**Assigned task:** Here is a block of entries. Write out its lines exactly, from the first through the one containing "Proof. intros. unfold".

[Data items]
(* ===== verification/Cells.v ===== *)
(** * Commands on one key

    Inside a critical section a command only touches the entry of one key: the
    cell holding the object and the expire time.  The rules here follow that
    cell through the operations of vr_db.c, and [Refines] is the judgement that
    a handler computes a function of the cell. *)

From stdpp Require Import gmap strings.
From S2P Require Import Prelude Bytes Bits NumConv Object HashKit Keyspace KeyspaceRules.
Import NumConv Object HashKit Keyspace KeyspaceRules.

Module Cells.

#[local] Open Scope vire_scope.

Abbreviation key := (list Z).

(** ** Cells *)

Abbreviation cell := (option (robj * option Z)).

Definition cell_of (d : redisDb) (k : key) : cell := o ← dict d !! k; Some (o, expires d !! k).

Definition upd (d : redisDb) (k : key) (c : cell) : redisDb :=
  mk_db (partial_alter (fun _ => fst <$> c) k (dict d)) (partial_alter (fun _ => c ≫= snd) k (expires d)).

(** Expire times only for keys that exist. *)
Definition db_ok (d : redisDb) : Prop := forall k, is_Some (expires d !! k) -> is_Some (dict d !! k).

Lemma expires_cell d k : db_ok d -> expires d !! k = cell_of d k ≫= snd.
Proof.
  intros Hd. unfold cell_of. destruct (dict d !! k) as [o|] eqn:E; [done |]. cbn.
  apply eq_None_not_Some. intros H. apply Hd in H. rewrite E in H. by destruct H.
Qed.

Lemma dict_cell d k : dict d !! k = fst <$> cell_of d k.
Proof. unfold cell_of. by destruct (dict d !! k). Qed.

Lemma dict_upd d k c : dict (upd d k c) !! k = fst <$> c.
Proof. apply lookup_partial_alter_eq. Qed.

Lemma expires_upd d k c : expires (upd d k c) !! k = c ≫= snd.
Proof. apply lookup_partial_alter_eq. Qed.

Lemma cell_upd d k c : cell_of (upd d k c) k = c.
Proof. unfold cell_of. rewrite dict_upd, expires_upd. by destruct c as [[? []]|]. Qed.

Lemma cell_upd_ne d k j c : j <> k -> cell_of (upd d k c) j = cell_of d j.
Proof. intros. unfold cell_of, upd. cbn. by rewrite !lookup_partial_alter_ne. Qed.

Lemma upd_ok d k c : db_ok d -> db_ok (upd d k c).
Proof.
  intros Hd j. destruct (decide (j = k)) as [-> | Hj].
  - rewrite dict_upd, expires_upd. destruct c as [[? ?]|]; [by eexists |]. cbn. by intros [].
  - unfold upd. cbn. rewrite !lookup_partial_alter_ne by done. apply Hd.
Qed.

Lemma upd_id d k : db_ok d -> upd d k (cell_of d k) = d.
Proof.
  intros Hd. unfold upd. rewrite <- dict_cell, <- expires_cell by done. destruct d. cbn. f_equal.
  all: apply map_eq; intros j; destruct (decide (j = k)) as [-> | ?];
    by rewrite ?lookup_partial_alter_eq, ?lookup_partial_alter_ne.
Qed.

Lemma partial_alter_twice {A} (m : gmap key A) k x y :
  partial_alter (fun _ => y) k (partial_alter (fun _ => x) k m) = partial_alter (fun _ => y) k m.
Proof.
  apply map_eq. intros j. destruct (decide (j = k)) as [-> | ?];
    by rewrite ?lookup_partial_alter_eq, ?lookup_partial_alter_ne.
Qed.

Lemma upd_upd d k c c' : upd (upd d k c) k c' = upd d k c'.
Proof. unfold upd. cbn. by rewrite !partial_alter_twice. Qed.

(** ** Expiry of a cell *)

Section Expiry.
Context (E : env) {A : Type}.
Implicit Types c : option (A * option Z).

(** The expire time, -1 without one. *)
Definition ttl_of c : Z := default (-1) (c ≫= snd).

(** What a reader takes for expired, and what a reader sees. *)
Definition dead c : bool := (ttl_of c >? 0) && (msec_now E >? ttl_of c).
Definition seen c : option (A * option Z) := if dead c then None else c.

(** What a writer takes for expired, and what it finds after the check. *)
Definition overdue c : bool := negb (ttl_of c <? 0) && negb (loading E) && (msec_now E >? ttl_of c).
Definition purge c : option (A * option Z) := if overdue c && negb (is_slave E) then None else c.

End Expiry.

(** ** The cell in a critical section *)

Section Rules.
Context (E : env).
Implicit Types (k : key) (c : cell) (m : lockmode) (o : list Z) (s : state).

(** The position of a key's database, and its cell. *)
Definition pos (id : Z) (k : key) : nat := Z.to_nat (slot E k + id * dbinum E).

Definition getcell (id : Z) (k : key) (D : list redisDb) : cell := d ← D !! pos id k; cell_of d k.
Definition setcell (id : Z) (k : key) (c : cell) (D : list redisDb) : list redisDb :=
  alter (fun d => upd d k c) (pos id k) D.

(** The databases a command may rely on. *)
Record dbs_ok (id : Z) (D : list redisDb) : Prop := mk_dbs_ok {
  dok_inum : 1 <= dbinum E;
  dok_id : 0 <= id < dblnum E;
  dok_len : zlen D = dblnum E * dbinum E;
  dok_each : Forall db_ok D
}.

Lemma slot_range k : 1 <= dbinum E -> 0 <= slot E k < dbinum E.
Proof. intros. apply Z.mod_pos_bound. lia. Qed.

Lemma pos_bound id k D : dbs_ok id D -> (pos id k < length D)%nat.
Proof. intros [Hi Hd Hl _]. pose proof (slot_range k Hi). unfold pos. nia. Qed.

Lemma pos_lookup id k D : dbs_ok id D -> exists d, D !! pos id k = Some d /\ db_ok d.
Proof.
  intros H. destruct (lookup_lt_is_Some_2 D (pos id k) (pos_bound id k D H)) as [d Hd].
  exists d. split; [done |]. apply (Forall_lookup_1 _ _ _ _ (dok_each _ _ H) Hd).
Qed.

Lemma getcell_at id k D d : D !! pos id k = Some d -> getcell id k D = cell_of d k.
Proof. unfold getcell. by intros ->. Qed.

Lemma setcell_at id k c D d : D !! pos id k = Some d -> setcell id k c D = <[pos id k := upd d k c]> D.
Proof.
  intros H. apply list_eq. intros i. unfold setcell. destruct (decide (i = pos id k)) as [-> | Hi].
  - rewrite list_lookup_alter_eq, H, list_lookup_insert_eq by (by eapply lookup_lt_Some). done.
  - by rewrite list_lookup_alter_ne, list_lookup_insert_ne.
Qed.

Lemma setcell_dbs_ok id k c D : dbs_ok id D -> dbs_ok id (setcell id k c D).
Proof.
  intros H. destruct (pos_lookup id k D H) as (d & Hd & Hok). destruct H as [Hi Hid Hl He].
  rewrite (setcell_at _ _ _ _ _ Hd). split; [done.. | by rewrite length_insert |]. apply Forall_insert; [done | by apply upd_ok].
Qed.

Lemma setcell_id id k D : dbs_ok id D -> setcell id k (getcell id k D) D = D.
Proof.
  intros H. destruct (pos_lookup id k D H) as (d & Hd & Hok).
  rewrite (getcell_at _ _ _ _ Hd), (setcell_at _ _ _ _ _ Hd), upd_id by done. by apply list_insert_id.
Qed.

(** The lock of [k]'s database is held in mode [m] and the cell is [c]. *)
Definition At (s0 : state) (D : list redisDb) (k : key) (m : lockmode) (c : cell) (o : list Z) (s : state) : Prop :=
  exists d, D !! pos (dictid s0) k = Some d /\ db_ok d /\
    In s0 D (slot E k + dictid s0 * dbinum E) m (upd d k c) o s.

Context (s0 : state) (D : list redisDb).

Lemma wp_enter k m o s Q : Out s0 D o s -> dbs_ok (dictid s0) D ->
  (forall s', At s0 D k m (getcell (dictid s0) k D) o s' -> Q tt s') ->
  wp (fetchInternalDbByKey E k ;; take_lock m) Q s.
Proof.
  intros HO H HQ. destruct (pos_lookup _ k D H) as (d & Hd & Hok).
  rewrite (getcell_at _ _ _ _ Hd) in HQ. pose proof (out_dictid _ _ _ _ HO) as Hid.
  apply (wp_lock_at s0 D m (fun s => slot E k + dictid s * dbinum E) d o); [done | by rewrite Hid |].
  rewrite Hid. intros s' Hs. apply HQ. exists d. by rewrite upd_id.
Qed.

Lemma wp_enter_bind {B} k m (K : unit -> M B) o s Q : Out s0 D o s -> dbs_ok (dictid s0) D ->
  (forall s', At s0 D k m (getcell (dictid s0) k D) o s' -> wp (K tt) Q s') ->
  wp (fetchInternalDbByKey E k ;; (x <-- take_lock m ;; K x)) Q s.
Proof. intros HO H HQ. exact (wp_bind _ K Q s (wp_enter k m o s _ HO H HQ)). Qed.

Lemma wp_leave k m c o s Q : At s0 D k m c o s ->
  (forall s', Out s0 (setcell (dictid s0) k c D) o s' -> Q tt s') -> wp unlockDb Q s.
Proof.
  intros (d & Hd & Hok & Hin) HQ. eapply wp_unlock; [exact Hin |]. intros s' Hs. apply HQ. by rewrite (setcell_at _ _ _ _ _ Hd).
Qed.

(** Writing the database back with another cell. *)
Lemma wp_put_cell k c c' d d' o s Q : D !! pos (dictid s0) k = Some d -> db_ok d ->
  In s0 D (slot E k + dictid s0 * dbinum E) WRLOCK (upd d k c) o s -> d' = upd d k c' ->
  (forall s', At s0 D k WRLOCK c' o s' -> Q tt s') -> wp (put_db d') Q s.
Proof. intros Hd Hok Hin -> HQ. eapply wp_put_db; [exact Hin |]. intros s' Hs. apply HQ. by exists d. Qed.

Lemma wp_at_reply k m c o r f s Q : replies f r -> At s0 D k m c o s ->
  (forall s', At s0 D k m c (o ++ r) s' -> Q tt s') -> wp f Q s.
Proof. intros Hf (d & Hd & Hok & Hin) HQ. eapply wp_replies_in; [done.. |]. intros s' Hs. apply HQ. by exists d. Qed.

Lemma wp_at_counter k m c o f s Q : counter f -> At s0 D k m c o s ->
  (forall s', At s0 D k m c o s' -> Q tt s') -> wp f Q s.
Proof. intros Hf (d & Hd & Hok & Hin) HQ. eapply wp_counter_in; [done.. |]. intros s' Hs. apply HQ. by exists d. Qed.

End Rules.

(** Opens the critical section and reads the database. *)
Ltac db_open := let d := fresh "d" in let Hd := fresh "Hd" in let Hok := fresh "Hok" in let Hin := fresh "Hin" in let HQ := fresh "HQ" in
  intros (d & Hd & Hok & Hin) HQ; apply wp_bind; eapply wp_the_db; [exact Hin |].

(** Two databases that differ in one cell only. *)
Ltac db_eq := unfold upd; cbn [dict expires]; f_equal; apply map_eq; intros ?j;
  match goal with |- context [partial_alter _ ?k _ !! ?j] => destruct (decide (j = k)) as [-> | ?] end;
  rewrite ?lookup_partial_alter_eq, ?lookup_delete_eq, ?lookup_insert_eq,
    ?lookup_partial_alter_ne, ?lookup_delete_ne, ?lookup_insert_ne, ?lookup_partial_alter_eq, ?lookup_partial_alter_ne by done.

Section Prims.
Context (E : env) (s0 : state) (D : list redisDb).
Implicit Types (k : key) (c : cell) (m : lockmode) (o : list Z) (s : state).

Abbreviation AT := (At E s0 D).

Lemma wp_getExpire k m c o s Q : AT k m c o s -> Q (ttl_of c) s -> wp (getExpire k) Q s.
Proof.
  db_open. unfold ttl_of in HQ. case_match eqn:Hm.
  - unfold map_empty_b in Hm. apply bool_decide_eq_true in Hm.
    assert (He : c ≫= snd = None) by (rewrite <- (expires_upd d k c), Hm; apply lookup_empty). rewrite He in HQ. exact HQ.
  - rewrite expires_upd, dict_upd. destruct c as [[? []]|]; exact HQ.
Qed.

Lemma wp_checkIfExpired k m c o s Q : AT k m c o s -> Q (dead E c) s -> wp (checkIfExpired E k) Q s.
Proof. intros HA HQ. apply wp_bind. eapply wp_getExpire; [done |]. exact HQ. Qed.

Lemma wp_lookupKey k m c o s Q : AT k m c o s -> Q (fst <$> c) s -> wp (lookupKey k) Q s.
Proof. db_open. by rewrite dict_upd. Qed.

Lemma wp_lookupKeyRead k m c o s Q : AT k m c o s -> Q (fst <$> seen E c) s -> wp (lookupKeyRead E k) Q s.
Proof.
  intros HA HQ. apply wp_bind. eapply wp_checkIfExpired; [done |]. unfold seen in HQ.
  destruct (dead E c); [done |]. by eapply wp_lookupKey.
Qed.

Lemma wp_dbDelete k c o s Q : AT k WRLOCK c o s ->
  (forall s', AT k WRLOCK None o s' -> Q (isSome c) s') -> wp (dbDelete k) Q s.
Proof.
  db_open. cbv zeta.
  set (d' := if _ : bool then _ else _). assert (Hd' : dict d' = dict (upd d k c) /\ delete k (expires d') = delete k (expires (upd d k c))).
  { unfold d'. destruct (map_empty_b _); cbn; [done |]. by rewrite delete_delete_eq. }
  assert (He : expires d' !! k = None).
  { unfold d'. destruct (map_empty_b _) eqn:Hm; cbn; [|by rewrite lookup_delete_eq].
    unfold map_empty_b in Hm. apply bool_decide_eq_true in Hm. change (expires (upd d k c) !! k = None). by rewrite Hm. }
  destruct Hd' as [Hdd Hde]. rewrite Hdd, dict_upd.
  assert (Heq : expires d' = expires (upd d k None)).
  { rewrite <- (delete_id (expires d') k He), Hde. unfold upd. cbn. apply partial_alter_twice. }
  destruct c as [[ob e]|]; cbn [fmap option_fmap option_map]; apply wp_bind;
    (eapply (wp_put_cell E s0 D k _ None); [done.. | | by intros s' HA; apply wp_ret, HQ]).
  - rewrite Heq. unfold upd. cbn. f_equal. apply partial_alter_twice.
  - destruct d' as [dd de]. cbn in *. by rewrite Hdd, Heq.
Qed.

Lemma wp_expireIfNeeded k c o s Q : AT k WRLOCK c o s ->
  (forall s', AT k WRLOCK (purge E c) o s' -> Q (overdue E c) s') -> wp (expireIfNeeded E k) Q s.
Proof.
  intros HA HQ. apply wp_bind. eapply wp_getExpire; [done |]. unfold purge, overdue in HQ.
  destruct (ttl_of c <? 0) eqn:Hneg; cbn [negb andb] in HQ; [by apply HQ |].
  destruct (loading E); cbn [negb andb] in HQ; [by apply HQ |].
  destruct (is_slave E); cbn [negb andb] in HQ; [rewrite andb_false_r in HQ; by apply HQ |]. rewrite andb_true_r in HQ.
  rewrite Z.gtb_ltb in HQ. destruct (Z.leb_spec (msec_now E) (ttl_of c)).
  - rewrite (proj2 (Z.ltb_ge _ _)) in HQ by lia. by apply HQ.
  - rewrite (proj2 (Z.ltb_lt _ _)) in HQ by lia. eapply wp_dbDelete; [done |]. intros s' Hs.
    destruct c as [[]|]; [by apply HQ | done].
Qed.

(** The cell a write lookup leaves. *)
Definition purge_if (want : bool) (c : cell) : cell := if want then purge E c else c.

Lemma wp_lookupKeyWrite k (want : bool) c o s Q : AT k WRLOCK c o s ->
  (forall s', AT k WRLOCK (purge_if want c) o s' -> Q (fst <$> purge_if want c, want && overdue E c) s') -> wp (lookupKeyWrite E k want) Q s.
Proof.
  intros HA HQ. apply wp_bind. destruct want; cbn [purge_if andb] in HQ.
  - eapply wp_expireIfNeeded; [done |]. intros s' Hs. apply wp_bind. eapply wp_lookupKey; [done |]. by apply HQ.
  - apply wp_bind. eapply wp_lookupKey; [done |]. by apply HQ.
Qed.

Lemma wp_dbAdd k v o s Q : AT k WRLOCK None o s -> (forall s', AT k WRLOCK (Some (v, None)) o s' -> Q tt s') -> wp (dbAdd k v) Q s.
Proof. db_open. rewrite dict_upd. eapply wp_put_cell; [done.. | | done]. by db_eq. Qed.

Lemma wp_dbOverwrite k v ob e o s Q : AT k WRLOCK (Some (ob, e)) o s ->
  (forall s', AT k WRLOCK (Some (v, e)) o s' -> Q tt s') -> wp (dbOverwrite k v) Q s.
Proof. db_open. rewrite dict_upd. eapply wp_put_cell; [done.. | | done]. by db_eq. Qed.

Lemma wp_setExpire k w ob e o s Q : AT k WRLOCK (Some (ob, e)) o s ->
  (forall s', AT k WRLOCK (Some (ob, Some w)) o s' -> Q tt s') -> wp (setExpire k w) Q s.
Proof. db_open. rewrite dict_upd. eapply wp_put_cell; [done.. | | done]. by db_eq. Qed.

Lemma wp_removeExpire k ob e o s Q : AT k WRLOCK (Some (ob, e)) o s ->
  (forall s', AT k WRLOCK (Some (ob, None)) o s' -> Q (isSome e) s') -> wp (removeExpire k) Q s.
Proof.
  db_open. rewrite dict_upd, expires_upd. cbn [fmap option_fmap option_map mbind option_bind snd].
  destruct e as [w|]; [|apply HQ; by exists d]. apply wp_bind.
  eapply (wp_put_cell _ _ _ _ _ (Some (ob, None))); [done.. | by db_eq |]. intros s' Hs. by apply HQ.
Qed.

Lemma wp_setKey k (want : bool) v c o s Q : AT k WRLOCK c o s ->
  (forall s', AT k WRLOCK (Some (v, None)) o s' -> Q (want && overdue E c) s') -> wp (setKey E k v want) Q s.
Proof.
  intros HA HQ. apply wp_bind. eapply wp_lookupKeyWrite; [done |]. intros s1 H1. apply wp_bind.
  destruct (purge_if want c) as [[ob e]|]; cbn [fst fmap option_fmap option_map].
  - eapply wp_dbOverwrite; [done |]. intros s2 H2. apply wp_bind. eapply wp_removeExpire; [done |]. intros s3 H3. by apply HQ.
  - eapply wp_dbAdd; [done |]. intros s2 H2. apply wp_bind. eapply wp_removeExpire; [done |]. intros s3 H3. by apply HQ.
Qed.

Lemma wp_dbExists k m c o s Q : AT k m c o s -> Q (isSome c) s -> wp (dbExists k) Q s.
Proof. db_open. rewrite dict_upd. by destruct c. Qed.

Lemma wp_store_ptr k enc b t t' e o s Q : AT k WRLOCK (Some (SdsObj enc b t, e)) o s ->
  (forall s', AT k WRLOCK (Some (SdsObj enc b t', e)) o s' -> Q tt s') -> wp (store_ptr k t') Q s.
Proof. db_open. rewrite dict_upd. eapply wp_put_cell; [done.. | | done]. by db_eq. Qed.

Lemma wp_unshare k ob t e o s Q : robj_ok ob -> sval ob = Some t -> AT k WRLOCK (Some (ob, e)) o s ->
  (forall s', AT k WRLOCK (Some (createRawStringObject t, e)) o s' -> Q (createRawStringObject t) s') ->
  wp (dbUnshareStringValue k ob) Q s.
Proof.
  intros Hok Hs HA HQ. destruct (getDecoded_spec ob t Hok Hs) as (o' & e' & c' & Hdec & ->).
  assert (Hgen : wp (decoded <-- lift (getDecodedObject ob) ;; match decoded with
      | SdsObj _ _ s => let new := createRawStringObject s in dbOverwrite k new ;; ret new
      | _ => panic end) Q s).
  { apply wp_bind. eapply wp_lift; [done |]. apply wp_bind. eapply wp_dbOverwrite; [done |]. exact HQ. }
  destruct ob as [[] [] p | b z | ]; try exact Hgen. injection Hs as ->. by apply HQ.
Qed.

End Prims.

End Cells.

**Output below:**
(* ===== verification/Cells.v ===== *)
(** * Commands on one key

    Inside a critical section a command only touches the entry of one key: the
    cell holding the object and the expire time.  The rules here follow that
    cell through the operations of vr_db.c, and [Refines] is the judgement that
    a handler computes a function of the cell. *)

From stdpp Require Import gmap strings.
From S2P Require Import Prelude Bytes Bits NumConv Object HashKit Keyspace KeyspaceRules.
Import NumConv Object HashKit Keyspace KeyspaceRules.

Module Cells.

#[local] Open Scope vire_scope.

Abbreviation key := (list Z).

(** ** Cells *)

Abbreviation cell := (option (robj * option Z)).

Definition cell_of (d : redisDb) (k : key) : cell := o ← dict d !! k; Some (o, expires d !! k).

Definition upd (d : redisDb) (k : key) (c : cell) : redisDb :=
  mk_db (partial_alter (fun _ => fst <$> c) k (dict d)) (partial_alter (fun _ => c ≫= snd) k (expires d)).

(** Expire times only for keys that exist. *)
Definition db_ok (d : redisDb) : Prop := forall k, is_Some (expires d !! k) -> is_Some (dict d !! k).

Lemma expires_cell d k : db_ok d -> expires d !! k = cell_of d k ≫= snd.
Proof.
  intros Hd. unfold cell_of. destruct (dict d !! k) as [o|] eqn:E; [done |]. cbn.
  apply eq_None_not_Some. intros H. apply Hd in H. rewrite E in H. by destruct H.
Qed.

Lemma dict_cell d k : dict d !! k = fst <$> cell_of d k.
Proof. unfold cell_of. by destruct (dict d !! k). Qed.

Lemma dict_upd d k c : dict (upd d k c) !! k = fst <$> c.
Proof. apply lookup_partial_alter_eq. Qed.

Lemma expires_upd d k c : expires (upd d k c) !! k = c ≫= snd.
Proof. apply lookup_partial_alter_eq. Qed.

Lemma cell_upd d k c : cell_of (upd d k c) k = c.
Proof. unfold cell_of. rewrite dict_upd, expires_upd. by destruct c as [[? []]|]. Qed.

Lemma cell_upd_ne d k j c : j <> k -> cell_of (upd d k c) j = cell_of d j.
Proof. intros. unfold cell_of, upd. cbn. by rewrite !lookup_partial_alter_ne. Qed.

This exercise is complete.